El microcosmos en el que transcurren los hechos, una pequeña comunidad campestre en los meses previos al estallido de la Primera Guerra Mundial, se caracteriza por la férrea disciplina de un puritanismo cuya cabeza visible es el severo pastor protestante (Burghart Klaußner). A decir verdad, la mayor parte de figuras masculinas, con la excepción del maestro de escuela (Christian Friedel), responde a un perfil autoritario basado en la supremacía del hombre sobre la mujer y los hijos.

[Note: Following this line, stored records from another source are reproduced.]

(* Evaluates the reads from a stream whose contents are known. *)
Ltac eval_reads :=
  repeat match goal with
  | |- context [fstream.while_getline ?s ?b] =>
      let v := eval vm_compute in (fstream.while_getline s b) in
      change (fstream.while_getline s b) with v
  | |- context [fstream.while_get ?s ?b] =>
      let v := eval vm_compute in (fstream.while_get s b) in
      change (fstream.while_get s b) with v
  | |- context [fstream.getline ?s ?l] =>
      let v := eval vm_compute in (fstream.getline s l) in
      change (fstream.getline s l) with v
  | |- context [fstream.get ?s] =>
      let v := eval vm_compute in (fstream.get s) in
      change (fstream.get s) with v
  | |- context [fstream.read ?s ?n] =>
      let v := eval vm_compute in (fstream.read s n) in
      change (fstream.read s n) with v
  | |- context [fstream.extract_int ?s] =>
      let v := eval vm_compute in (fstream.extract_int s) in
      change (fstream.extract_int s) with v
  end.

Ltac run_example :=
  repeat progress
    (unfold mbind, fstream.IO_bind, fstream.ofstream, fstream.fstream_trunc,
       fstream.ifstream, fstream.fstream_in_out, fstream.endl, fstream.close,
       fstream.flush, fstream.out, fstream.initialised, mret, fstream.IO_ret;
     cbn -[fstream.while_getline fstream.while_get fstream.getline fstream.get
           fstream.read fstream.extract_int fstream.raw_into_int
           fstream.overwrite];
     rewrite ?lookup_insert_eq, ?insert_insert_eq, ?overwrite_fresh,
       ?read_loop_opened;
     eval_reads).

Lemma example_ofstream_result (fs : fstream.files) :
  fstream.example_ofstream fs
  = (Normal (), [],
     <["output.txt" := line "Hello, file!" +:+ "A" +:+ line "Raw bytes"]> fs).
Proof. unfold_example. run_example. reflexivity. Qed.

Lemma example_fstream_result (fs : fstream.files) :
  fstream.example_fstream fs
  = (Normal (),
     cout [OStr "fstream read: "; OStr "Line 1"; Endl;
           OStr "fstream read: "; OStr "Line 2"; Endl],
     <["data.txt" := line "Line 1" +:+ line "Line 2"]> fs).
Proof. unfold_example. run_example. reflexivity. Qed.

Lemma example_get_put_result (fs : fstream.files) :
  fstream.example_get_put fs
  = (Normal (),
     cout [OStr "Character read: "; OChar "X"; Endl;
           OStr "Character read: "; OChar (ascii_of_nat 10); Endl],
     <["chars.txt" := line "X"]> fs).
Proof. unfold_example. run_example. reflexivity. Qed.

Lemma example_getline_result (fs : fstream.files) :
  fstream.example_getline fs
  = (Normal (),
     cout [OStr "Line: "; OStr "First line"; Endl;
           OStr "Line: "; OStr "Second line"; Endl],
     <["lines.txt" := line "First line" +:+ line "Second line"]> fs).
Proof. unfold_example. run_example. reflexivity. Qed.

Lemma example_seek_tell_result (fs : fstream.files) :
  fstream.example_seek_tell fs
  = (Normal (),
     cout [OStr "Character at position 2: "; OChar "c"; Endl;
           OStr "Current get pointer: "; OInt 3; Endl;
           OStr "Modified line: "; OStr "abcdZf"; Endl],
     <["seek.txt" := "abcdZf"]> fs).
Proof. unfold_example. run_example. reflexivity. Qed.

Lemma example_flush_result (fs : fstream.files) :
  fstream.example_flush fs
  = (Normal (), [], <["flush.txt" := "This will be flushed."]> fs).
Proof. unfold_example. run_example. reflexivity. Qed.

Lemma example_formatted_io_result (impl : Implementation) (fs : fstream.files) :
  double_to_chars Double.literal_3_14 = "3.14" →
  double_from_chars ("3.14" +:+ nl) = Some (Double.literal_3_14, nl) →
  fstream.example_formatted_io fs
  = (Normal (),
     cout [OStr "Read numbers: "; OInt 42; OStr ", ";
           ODouble Double.literal_3_14; Endl],
     <["numbers.txt" := line "42 3.14"]> fs).
Proof.
  intros Hto Hfrom. unfold fstream.example_formatted_io. rewrite Hto.
  unfold fstream.extract_double.
  run_example.
  replace (double_from_chars _) with (Some (Double.literal_3_14, nl))
    by (symmetry; exact Hfrom).
  run_example. reflexivity.
Qed.

Lemma example_open_close_isopen_result (fs : fstream.files) :
  fstream.example_open_close_isopen fs
  = (Normal (),
     if bool_decide (is_Some (fs !! "input.txt"))
     then cout [OStr "File opened successfully!"; Endl; OStr "File closed."; Endl]
     else [],
     fs).
Proof.
  unfold fstream.example_open_close_isopen, mbind, fstream.IO_bind,
    fstream.ifstream.
  destruct (fs !! "input.txt") as [contents|]; reflexivity.
Qed.

Lemma welcome_message_result (fs : fstream.files) :
  fstream.welcome_message fs
  = (Normal (),
     cout [OStr "****************"; Endl; OStr "* #include <fstream> *"; Endl;
           OStr "*** fstream  ***"; Endl; OStr "****************"; Endl],
     fs).
Proof. reflexivity. Qed.


Lemma IO_bind_normal {A B : Type} (m : fstream.IO A) (k : A → fstream.IO B)
    (fs fs' : fstream.files) (a : A) (t : list event) :
  m fs = (Normal a, t, fs') →
  (m ≫= k) fs = (let '(r, t', fs'') := k a fs' in (r, t ++ t', fs'')).
Proof. intros H. unfold mbind, fstream.IO_bind. by rewrite H. Qed.

Lemma read_write_of_result (impl : Implementation) (number : Z)
    (fs : fstream.files) :
  Int.in_range number = true →
  read_write_of number fs
  = (Normal (), cout [OStr "Recovered number: "; OInt number; Endl],
     <["binary.dat" := fstream.int_to_raw number]> fs).
Proof.
  intros Hn. pose proof (raw_round_trip impl number 0 Hn) as Hrt.
  unfold read_write_of.
  assert (Hlen : ∃ b0 b1 b2 b3, fstream.int_to_raw number
            = String b0 (String b1 (String b2 (String b3 EmptyString)))).
  { unfold fstream.int_to_raw. destruct big_endian; by do 4 eexists. }
  destruct Hlen as (b0 & b1 & b2 & b3 & Hraw). rewrite Hraw in *.
  run_example. rewrite Hrt. reflexivity.
Qed.

Lemma main_result (impl : Implementation) (fs : fstream.files) :
  double_to_chars Double.literal_3_14 = "3.14" →
  double_from_chars ("3.14" +:+ nl) = Some (Double.literal_3_14, nl) →
  fstream.main fs
  = (Normal 0, expected_output (fs !! "input.txt"), expected_files fs).
Proof.
  intros Hto Hfrom. unfold fstream.main.
  rewrite (IO_bind_normal _ _ _ _ _ _ (welcome_message_result _)).
  rewrite (IO_bind_normal _ _ _ _ _ _ (example_ofstream_result _)).
  rewrite (IO_bind_normal _ _ _ _ _ _ (example_ifstream_result _)).
  rewrite (IO_bind_normal _ _ _ _ _ _ (example_fstream_result _)).
  rewrite (IO_bind_normal _ _ _ _ _ _ (example_open_close_isopen_result _)).
  rewrite (IO_bind_normal _ _ _ _ _ _
             (read_write_of_result impl 12345 _ eq_refl)).
  rewrite (IO_bind_normal _ _ _ _ _ _ (example_get_put_result _)).
  rewrite (IO_bind_normal _ _ _ _ _ _ (example_getline_result _)).
  rewrite (IO_bind_normal _ _ _ _ _ _ (example_seek_tell_result _)).
  rewrite (IO_bind_normal _ _ _ _ _ _ (example_state_result _)).
  rewrite (IO_bind_normal _ _ _ _ _ _
             (example_formatted_io_result impl _ Hto Hfrom)).
  rewrite (IO_bind_normal _ _ _ _ _ _ (example_flush_result _)).
  cbv beta iota zeta delta [mret fstream.IO_ret].
  rewrite !lookup_insert_ne by done. rewrite lookup_insert_eq.
  destruct (fs !! "input.txt") as [contents|]; reflexivity.
Qed.


(** ** Formatted numbers *)


Lemma digits_stop rest acc :
  fstream.starts_with_digit rest = false → fstream.digits rest acc = (acc, rest).
Proof.
  destruct rest as [|c rest]; [done|]. simpl.
  destruct (Ascii.is_nat c) eqn:E; [|done].
  intros H. apply bool_decide_eq_false in H. destruct H. by eexists.
Qed.

Lemma digits_uint_acc (d : Decimal.uint) : ∀ (p : positive) rest,
  fstream.starts_with_digit rest = false →
  fstream.digits (NilEmpty.string_of_uint d +:+ rest) (Z.pos p)
  = (Z.pos (Pos.of_uint_acc d p), rest).
Proof.
  induction d as [|d IH|d IH|d IH|d IH|d IH|d IH|d IH|d IH|d IH|d IH];
    intros p rest Hrest;
    cbn [NilEmpty.string_of_uint Pos.of_uint_acc];
    [by apply digits_stop|..];
    rewrite string_app_cons; cbn [fstream.digits Ascii.is_nat];
    (etrans; [|by apply IH]); f_equal; lia.
Qed.

Lemma digits_uint (d : Decimal.uint) : ∀ rest,
  fstream.starts_with_digit rest = false →
  fstream.digits (NilEmpty.string_of_uint d +:+ rest) 0
  = (Z.of_N (Pos.of_uint d), rest).
Proof.
  induction d as [|d IH|d IH|d IH|d IH|d IH|d IH|d IH|d IH|d IH|d IH];
    intros rest Hrest;
    cbn [NilEmpty.string_of_uint Pos.of_uint];
    [by apply digits_stop|..];
    rewrite string_app_cons; cbn [fstream.digits Ascii.is_nat];
    [by apply IH|..];
    by apply (digits_uint_acc d).
Qed.

Lemma uint_head_digit (d : Decimal.uint) rest :
  d ≠ Decimal.Nil →
  fstream.starts_with_digit (NilEmpty.string_of_uint d +:+ rest) = true ∧
  fstream.skip_space (NilEmpty.string_of_uint d +:+ rest)
    = NilEmpty.string_of_uint d +:+ rest ∧
  fstream.signed_digits (NilEmpty.string_of_uint d +:+ rest)
    = Some (fstream.digits (NilEmpty.string_of_uint d +:+ rest) 0).
Proof. destruct d; done. Qed.

Lemma signed_digits_int (n : Z) (rest : string) :
  fstream.starts_with_digit rest = false →
  fstream.signed_digits (fstream.int_to_chars n +:+ rest) = Some (n, rest) ∧
  fstream.skip_space (fstream.int_to_chars n +:+ rest)
    = fstream.int_to_chars n +:+ rest ∧
  fstream.int_to_chars n +:+ rest ≠ EmptyString.
Proof.
  intros Hrest. unfold fstream.int_to_chars.
  destruct n as [|p|p]; cbn [Z.to_int NilZero.string_of_int].
  - cbn. rewrite string_app_cons. cbn. by rewrite digits_stop.
  - pose proof (DecimalPos.Unsigned.to_uint_nonnil p) as Hnil.
    pose proof (DecimalPos.Unsigned.of_to p) as Hp.
    unfold NilZero.string_of_uint.
    destruct (Pos.to_uint p) eqn:E; [done|..];
      rewrite <- E in *; clear E;
      destruct (uint_head_digit (Pos.to_uint p) rest Hnil) as (H1 & H2 & H3);
      (split; [|split; [done|]]).
    all: try (rewrite H3, digits_uint, Hp by done; done).
    all: intros H; rewrite H in H1; done.
  - pose proof (DecimalPos.Unsigned.to_uint_nonnil p) as Hnil.
    pose proof (DecimalPos.Unsigned.of_to p) as Hp.
    unfold NilZero.string_of_uint.
    destruct (Pos.to_uint p) eqn:E; [done|..];
      rewrite <- E in *; clear E;
      destruct (uint_head_digit (Pos.to_uint p) rest Hnil) as (H1 & H2 & H3);
      rewrite string_app_cons; (split; [|split; [done|done]]).
    all: cbn [fstream.signed_digits]; rewrite H1, digits_uint, Hp by done; done.
Qed.

Lemma string_length_app (a b : string) :
  String.length (a +:+ b) = (String.length a + String.length b)%nat.
Proof. induction a as [|c a IH]; [done|]. rewrite string_app_cons. simpl. by rewrite IH. Qed.

Lemma substring_app_drop (a b : string) :
  substring (String.length a) (String.length b) (a +:+ b) = b.
Proof.
  induction a as [|c a IH]; [apply substring_all|].
  rewrite string_app_cons. simpl. apply IH.
Qed.


(** ** Lines written and read back *)

Lemma string_app_assoc (a b c : string) : (a +:+ b) +:+ c = a +:+ (b +:+ c).
Proof.
  induction a as [|x a IH]; [done|]. rewrite !string_app_cons. by rewrite IH.
Qed.

Lemma text_lines_line (l text : string) :
  ascii_of_nat 10 ∉ list_ascii_of_string l →
  text_lines (line l +:+ text) = l :: text_lines text.
Proof.
  unfold line, nl. induction l as [|c l IH]; intros Hl.
  - reflexivity.
  - rewrite !string_app_cons. cbn [text_lines].
    cbn [list_ascii_of_string] in Hl. apply not_elem_of_cons in Hl as [Hc Hl].
    destruct (Ascii.eqb c (ascii_of_nat 10)) eqn:E.
    { apply Ascii.eqb_eq in E. by subst c. }
    by rewrite (IH Hl).
Qed.

Lemma text_lines_join (ls : list string) :
  Forall (λ l, ascii_of_nat 10 ∉ list_ascii_of_string l) ls →
  text_lines (join_lines ls) = ls.
Proof.
  induction 1 as [|l ls Hl _ IH]; [done|].
  unfold join_lines. cbn [foldr]. rewrite text_lines_line by done.
  by rewrite <- IH at 2.
Qed.


(** ** Properties of fstream.cpp *)

(** X1. [example_ifstream] prints every line of input.txt once and in
    order, a last line that lacks its newline included, and nothing on
    [std::cerr]; when there is no input.txt it prints nothing but the
    complaint on [std::cerr].  Either way it leaves every file as it was. *)
Theorem example_ifstream_reads_every_line (fs : fstream.files) :
  fstream.example_ifstream fs
  = (Normal (),
     match fs !! "input.txt" with
     | Some contents =>
         text_lines contents ≫= λ l, cout [OStr "Read line: "; OStr l; Endl]
     | None => cerr [OStr "Could not open input.txt"; Endl]
     end,
     fs).
Proof. apply example_ifstream_result. Qed.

Así pues, la represión y los abusos están a la orden del día, dando lugar a un ambiente malsano que será el caldo de cultivo de futuras tendencias extremistas. Porque cabe suponer que estas mismas criaturas que presumiblemente han tenido algo que ver con los atroces sucesos acaecidos en la imaginaria aldea de Eichwald mañana auspiciarán el ascenso del nazismo, perpetuando el odio que un día les fue infligido por sus progenitores.

Narrada en off al cabo de los años por el propio maestro (a quien presta su voz el actor Ernst Jacobi), la película constituye una soberbia alegoría a propósito de cómo, auspiciada por una particular lectura de la moral protestante, se llegó a gestar la barbarie de un régimen militarista que asolaría el corazón de Europa, hasta prácticamente reducirlo a cenizas, en el seno de una nación teóricamente próspera y culta.